The true incidence of drug-related torsade de pointes is unknown. Bird et al. acknowledge that torsade events are exceedingly rare and that including other forms of arrhythmia or cardiac mortality in our outcome measures removes the possibility of detecting the presumed proarrhythmic effect of high-dosage citalopram. The FDA Adverse Event Reporting System is used to identify cases of torsade de pointes associated with medication use, yet information used from this system is insufficient to detect whether risks are associated with a particular medication and dosage (for example, many patients are taking multiple medications). Several other SSRIs had the same number of adverse event reports associated with them as citalopram, yet they are not subject to the same warning (10). Even though torsade de pointes is the most common reason for medications receiving FDA warnings, only 10 of 140 medications with known torsade risks have received FDA warnings or have been removed from the market (11). Thus, it appears that FDA actions are inconsistent regarding how to weigh and manage a medication’s risk of torsade de pointes relative to the benefits associated with its use.

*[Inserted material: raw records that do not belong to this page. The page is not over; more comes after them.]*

(** C10: for every selection the filtered map is a sub-map of the
    five-entry catalog (every key it has is a catalog key bound to the
    catalog's descriptor), it has at most five entries, and repeating a
    key in the selection changes nothing: the selection with its
    duplicate pieces removed gives the same map. *)
Theorem filterMetrics_submap (order : list (string * Desc)) (filter : string) :
  range_of pushStreamMetrics order →
  filterMetrics_range order filter ⊆ pushStreamMetrics
  ∧ (∀ k d, filterMetrics_range order filter !! k = Some d →
            pushStreamMetrics !! k = Some d
            ∧ k ∈ ["channels"; "subscribers"; "published_messages"; "stored_messages";
                   "subscribers_total"])
  ∧ size pushStreamMetrics = 5%nat
  ∧ (size (filterMetrics_range order filter) ≤ 5)%nat
  ∧ filterMetrics_range order
      (strings.Join (remove_dups (strings.Split filter ",")) ",")
    = filterMetrics_range order filter.
Proof.
  intros Hr.
  assert (filterMetrics_range order filter ⊆ pushStreamMetrics) as Hsub.
  { destruct (filterMetrics_exact_tokens_aux order filter Hr) as [_ ->].
    apply map_filter_subseteq. }
  assert (size pushStreamMetrics = 5%nat) as Hsize by by vm_compute.
  split; [done|]. split; [|split; [done|split]].
  - intros k d Hk. pose proof (lookup_weaken _ _ _ _ Hk Hsub) as Hc.
    split; [done|].
    assert (k ∈ (map_to_list pushStreamMetrics).*1) as Hin.
    { apply list_elem_of_fmap. exists (k, d). split; [done|].
      by apply elem_of_map_to_list. }
    revert Hin. assert ((map_to_list pushStreamMetrics).*1
      = ["subscribers_total"; "subscribers"; "stored_messages"; "channels";
         "published_messages"]) as -> by by vm_compute.
    rewrite !elem_of_cons, !elem_of_nil. tauto.
  - rewrite <-Hsize. by apply map_subseteq_size.
  - apply map_eq; intros k.
    rewrite (filterMetrics_range_lookup order filter) by done.
    rewrite (filterMetrics_range_lookup order (strings.Join _ _)) by done.
    rewrite (Split_Join _ ",").
    + destruct (decide (k ∈ remove_dups _)) as [Hin|Hnin].
      * rewrite decide_True; [reflexivity|]. apply elem_of_remove_dups, Hin.
      * rewrite decide_False; [reflexivity|].
        intros Hin. apply Hnin, elem_of_remove_dups, Hin.
    + pose proof (Split_nonempty filter ",") as Hne.
      destruct (strings.Split filter ",") as [|p l]; [done|].
      intros Heq. assert (p ∈ remove_dups (p :: l)) as Hin
        by (apply elem_of_remove_dups; left).
      rewrite Heq in Hin. by apply elem_of_nil in Hin.
    + pose proof (Split_pieces filter ",") as HF. rewrite Forall_forall in HF.
      apply Forall_forall. intros p Hp. apply HF, elem_of_remove_dups, Hp.
Qed.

Ultimately, it is up to clinicians and their patients to weigh these potential risks with the potential benefits. Clearly, there is a perceived clinical benefit to citalopram dosages above 40 mg/day; 12% of prescriptions in our study exceeded this threshold. Even if a randomized controlled trial did not find greater efficacy for 60 mg compared with 40 mg of citalopram, randomized controlled trials are limited in their generalizability to real-world patients and practices (12). No study methodology is perfect. Patients, providers, and health systems deserve to have all available information on which to base their health care decisions. We believe that FDA warnings should incorporate studies across scientific disciplines assessing medication risks, along with the potential risks and benefits of complying with the warnings themselves.